- _TASK_
A line below contains "Lemma timed_tested c", and a later one contains "(** ** What is asked of the client *)". Repeat both, with every line between them, exactly.

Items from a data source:
-------------------------

(* ===== verification/TimerLoop.v ===== *)
(** * TimerLoop: timers and the workers that run their tasks

    Composes Timer.v with the whole core: a timer posts tasks to a runner, a
    worker takes them and invokes the timer, whose user task is run by the
    client's code of EndToEnd.v.  [RunTask] here is that of WorkerLoop.v over
    the world and the heap of timers.  The theorems follow a one-shot timer of
    a client through any order of posts, turns, resets and a stop. *)

From S2P Require Import Prelude Time PriorityQueue Store TaskRunner Worker WorkerLoop ThreadWorker Turns WorkerManager Timer EndToEnd.

(** ** Running tasks that may use timers *)

Section Operations.
Context {Q : Type} `{PriorityQueue DelayedEntry Q} `{WorkerBackend}.
Variable clock : nat → Z.
Variable debug : bool.
Variable run_user : Task → TM Q unit.
Variable run_idle : IdleUnit → IdleCbParam → TM Q unit.

(** The tasks of the library itself call no user code. *)
Definition no_callbacks : Callbacks Q := MkCallbacks (λ _, st_ret tt) (λ _ _, st_ret tt) (λ _, st_ret tt).

Definition timed_Task_Run (task : Task) : TM Q unit :=
  match task_unit_ task with
  | Some (CTimer this) => timer_task clock debug run_user run_idle this
  | Some (CIdle idle time) => run_idle_unit run_idle (idle_unit_ idle) (MkIdleCbParam false time)
  | Some (CUser _) => run_user task
  | _ => tlift (Task_Run no_callbacks task)
  end.

Definition timed_RunTask (p : worker_ptr) : TM Q bool :=
  do! task := tlift (GetNextTask clock p) in
  match task with
  | Some task =>
      do! begin := tlift (Now clock) in
      do! _ := tlift (modify_tls p (set_tls_is_task_running true)) in
      do! _ := timed_Task_Run task in
      do! _ := tlift (modify_tls p (set_tls_is_task_running false)) in
      do! t := tlift (get_tls p) in
      do! _ := tlift (st_iter (charge clock begin) (tls_curr_group t)) in
      st_ret true
  | None =>
      do! w := tlift (get_worker p) in
      if w_is_terminated_ w then st_ret false else st_ret true
  end.

Lemma tlift_bind {A B} (m : M Q A) (k : A → M Q B) s :
  tlift (st_bind m k) s = st_bind (tlift m) (λ a, tlift (k a)) s.
Proof. unfold tlift, st_bind. by destruct (m s.1) as [[]|]. Qed.

Lemma st_bind_ext {S A B} (m m' : ST S A) (k k' : A → ST S B) s :
  m s = m' s → (∀ a s', k a s' = k' a s') → st_bind m k s = st_bind m' k' s.
Proof. unfold st_bind. intros -> Hk. by destruct (m' s) as [[]|]. Qed.

(** Where no task touches a timer it is [RunTask]. *)
Lemma timed_RunTask_lift cb p s :
  (∀ task s, timed_Task_Run task s = tlift (Task_Run cb task) s) →
  timed_RunTask p s = tlift (RunTask clock cb p) s.
Proof.
  intros Hrun. unfold timed_RunTask, RunTask. rewrite tlift_bind.
  apply st_bind_ext; [done|]. intros [task|] s1.
  - do 2 (rewrite tlift_bind; apply st_bind_ext; [done|]; intros ? ?).
    rewrite tlift_bind. apply st_bind_ext; [apply Hrun|]. intros ? ?.
    do 3 (rewrite tlift_bind; apply st_bind_ext; [done|]; intros ? [? ?]). done.
  - rewrite tlift_bind. apply st_bind_ext; [done|]. intros w [? ?]. by destruct (w_is_terminated_ w).
Qed.
End Operations.

(** ** A client with a one-shot timer *)

Inductive timed_op :=
  | TCall (post : Post)       (* PostTask or PostDelayedTask *)
  | TTurn (i : nat)           (* RunTask on the thread of worker [i] *)
  | TReset                    (* BaseTimer::Reset *)
  | TResetInTime              (* the same, if the timer runs and is not yet due *)
  | TStop.                    (* BaseTimer::Stop *)

Section Timed.
Context {Q : Type} `{PriorityQueueLaws DelayedEntry Q deadline}.
#[local] Existing Instance thread_backend.
Variable clock : nat → Z.
Variable debug : bool.
Variable children : Z → list Post.
Implicit Types (w : World Q) (T : Timers) (r : TaskRunner Q) (c : Client).

(** The timer, the task the user gives it, and its delay. *)
Variable x : nat.
Variables uid n0 : Z.
Variable delay : Z.
Definition user_task : Task := MkTask uid (Some (CUser n0)).

Definition user_code c (task : Task) : TM Q unit :=
  tlift (Task_Run (client_callbacks clock children (cl_runners c)) task).

(** The body of an idle task is a function of the client too; the one that an
    idle timer posts runs the body the timer holds. *)
Definition idle_body c (u : IdleUnit) (param : IdleCbParam) : TM Q unit :=
  match u with
  | IdleUser n => user_code c (MkTask 0 (Some (CUser n)))
  | IdleWeak _ => st_ret tt
  end.
Definition idle_code c (u : IdleUnit) (param : IdleCbParam) : TM Q unit :=
  match u with
  | IdleUser _ => idle_body c u param
  | IdleWeak slot => idle_weak_task (idle_body c) x slot param
  end.

Definition turn c (p : worker_ptr) : TM Q bool :=
  timed_RunTask clock debug (user_code c) (idle_code c) p.

(** The timer runs and the time it last posted a task for has not passed. *)
Definition in_time (s : World Q * Timers) : bool :=
  match tms_heap s.2 !! x with
  | Some t => bool_decide (tm_is_running_ t = Some true) &&
              (clock (wd_ticks s.1) <=? tm_scheduled_run_time_ t)
  | None => false
  end.

(** A reset; [D] is the time before which the client does not expect the task,
    which the reset may put off. *)
Definition reset_step (D : Z) : TM Q Z :=
  do! _ := Reset clock x in
  do! t := get_timer x in
  st_ret (if tm_scheduled_run_time_ t <? tm_desired_run_time_ t
          then tm_desired_run_time_ t else D).

(** One step. *)
Definition timed_step c (o : timed_op) (D : Z) : TM Q Z :=
  match o with
  | TCall post => do! _ := tlift (do_post clock (cl_runners c) post) in st_ret D
  | TTurn i =>
      do! p := tlift (worker_at (cl_manager c) (Z.of_nat i)) in
      do! _ := turn c p in st_ret D
  | TReset => reset_step D
  | TResetInTime =>
      do! s := st_get in
      if in_time s then reset_step D else st_ret D
  | TStop => do! _ := Stop x in st_ret D
  end.

Fixpoint timed c (ops : list timed_op) (D : Z) : TM Q Z :=
  match ops with
  | [] => st_ret D
  | o :: ops => do! D := timed_step c o D in timed c ops D
  end.

(** A program whose resets all come in time, and the same program with the
    test made before each of them. *)
Fixpoint resets_in_time c (ops : list timed_op) (D : Z) s : bool :=
  match ops with
  | [] => true
  | o :: ops =>
      (if o is TReset then in_time s else true) &&
      match timed_step c o D s with
      | Ok (D, s) => resets_in_time c ops D s
      | Fault _ => true
      end
  end.
Definition tested (o : timed_op) : timed_op := if o is TReset then TResetInTime else o.

Lemma timed_tested c ops D s :
  resets_in_time c ops D s = true → timed c (tested <$> ops) D s = timed c ops D s.
Proof.
  revert D s. induction ops as [|o ops IH]; intros D s; cbn; [done|].
  intros [Ho Hrest]%andb_true_iff.
  assert (E : timed_step c (tested o) D s = timed_step c o D s).
  { destruct o; try done. unfold tested, timed_step.
    by rewrite (st_bind_step st_get _ s s s eq_refl), Ho. }
  unfold st_bind. rewrite E. destruct (timed_step c o D s) as [[D' s']|f]; [by apply IH|done].
Qed.

(** [std::make_shared<OneShotTimer>(runner)], or a [RepeatingTimer], then
    [Start], which is the same for both. *)
Definition timed_start (kind : timer_kind) c (k : nat) : TM Q Z :=
  do! q := st_lift (vec_at (cl_runners c) (Z.of_nat k)) in
  do! _ := st_modify (λ s,
    (s.1, set_tms_heap (<[x := BaseTimer_init kind (Some q)]> (tms_heap s.2)) s.2)) in
  do! s := st_get in
  do! _ := Timer_Start clock x (Some user_task) delay in
  st_ret (clock (wd_ticks s.1) + delay).

(** How often the user's task ran. *)
Definition fires w : nat := length (List.filter (Z.eqb n0) (ran_ids (wd_events w))).
(** The tasks of the timer that wait. *)
Definition tasks_of w : nat := length (List.filter (of_timer x) (heap_tasks w)).

(** ** What is asked of the client *)

Hypothesis clock_range : ∀ n, 0 ≤ clock n ≤ i64_max.
Hypothesis clock_mono : ∀ m n, (m ≤ n)%nat → clock m ≤ clock n.
Variables P C : Z.
Hypothesis clock_bound : ∀ n, clock n ≤ C.
Hypothesis weights : 0 ≤ P ∧ C ≤ i64_max ∧ P * C ≤ i64_max.
Variable home : Z → nat.
Variable late : Z → bool.
Variable K : nat.
Hypothesis children_ok : ∀ n, Forall (post_ok C home late K) (children n).
Hypothesis delay_range : 0 < delay ∧ C + delay ≤ i64_max.
(** The timer's task is the timer's alone. *)
Hypothesis own_task : ∀ n, n0 ∉ posts_of children n.

(** The pool is that of EndToEnd.v; every queue holds user tasks and tasks of
    the timer. *)
Record world_ok (size : Z) c w : Prop := {
  wo_pool : pool_ok clock P size c w;
  wo_room : (K ≤ length (cl_runners c))%nat;
  wo_tasks : Forall (λ t, plain home (length (cl_runners c)) t ∨ of_timer x t = true) (heap_tasks w);
  wo_fresh : n0 ∉ task_ids (heap_tasks w)
}.

(** The tasks a timer holds, and what it holds when the client gave it its
    user task. *)
Definition holding : Type := option Task * option (nat * option IdleUnit).
Definition user_held : holding := (Some user_task, None).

-------------------------

- _TASK RESULT_
Lemma timed_tested c ops D s :
  resets_in_time c ops D s = true → timed c (tested <$> ops) D s = timed c ops D s.
Proof.
  revert D s. induction ops as [|o ops IH]; intros D s; cbn; [done|].
  intros [Ho Hrest]%andb_true_iff.
  assert (E : timed_step c (tested o) D s = timed_step c o D s).
  { destruct o; try done. unfold tested, timed_step.
    by rewrite (st_bind_step st_get _ s s s eq_refl), Ho. }
  unfold st_bind. rewrite E. destruct (timed_step c o D s) as [[D' s']|f]; [by apply IH|done].
Qed.

(** [std::make_shared<OneShotTimer>(runner)], or a [RepeatingTimer], then
    [Start], which is the same for both. *)
Definition timed_start (kind : timer_kind) c (k : nat) : TM Q Z :=
  do! q := st_lift (vec_at (cl_runners c) (Z.of_nat k)) in
  do! _ := st_modify (λ s,
    (s.1, set_tms_heap (<[x := BaseTimer_init kind (Some q)]> (tms_heap s.2)) s.2)) in
  do! s := st_get in
  do! _ := Timer_Start clock x (Some user_task) delay in
  st_ret (clock (wd_ticks s.1) + delay).

(** How often the user's task ran. *)
Definition fires w : nat := length (List.filter (Z.eqb n0) (ran_ids (wd_events w))).
(** The tasks of the timer that wait. *)
Definition tasks_of w : nat := length (List.filter (of_timer x) (heap_tasks w)).

(** ** What is asked of the client *)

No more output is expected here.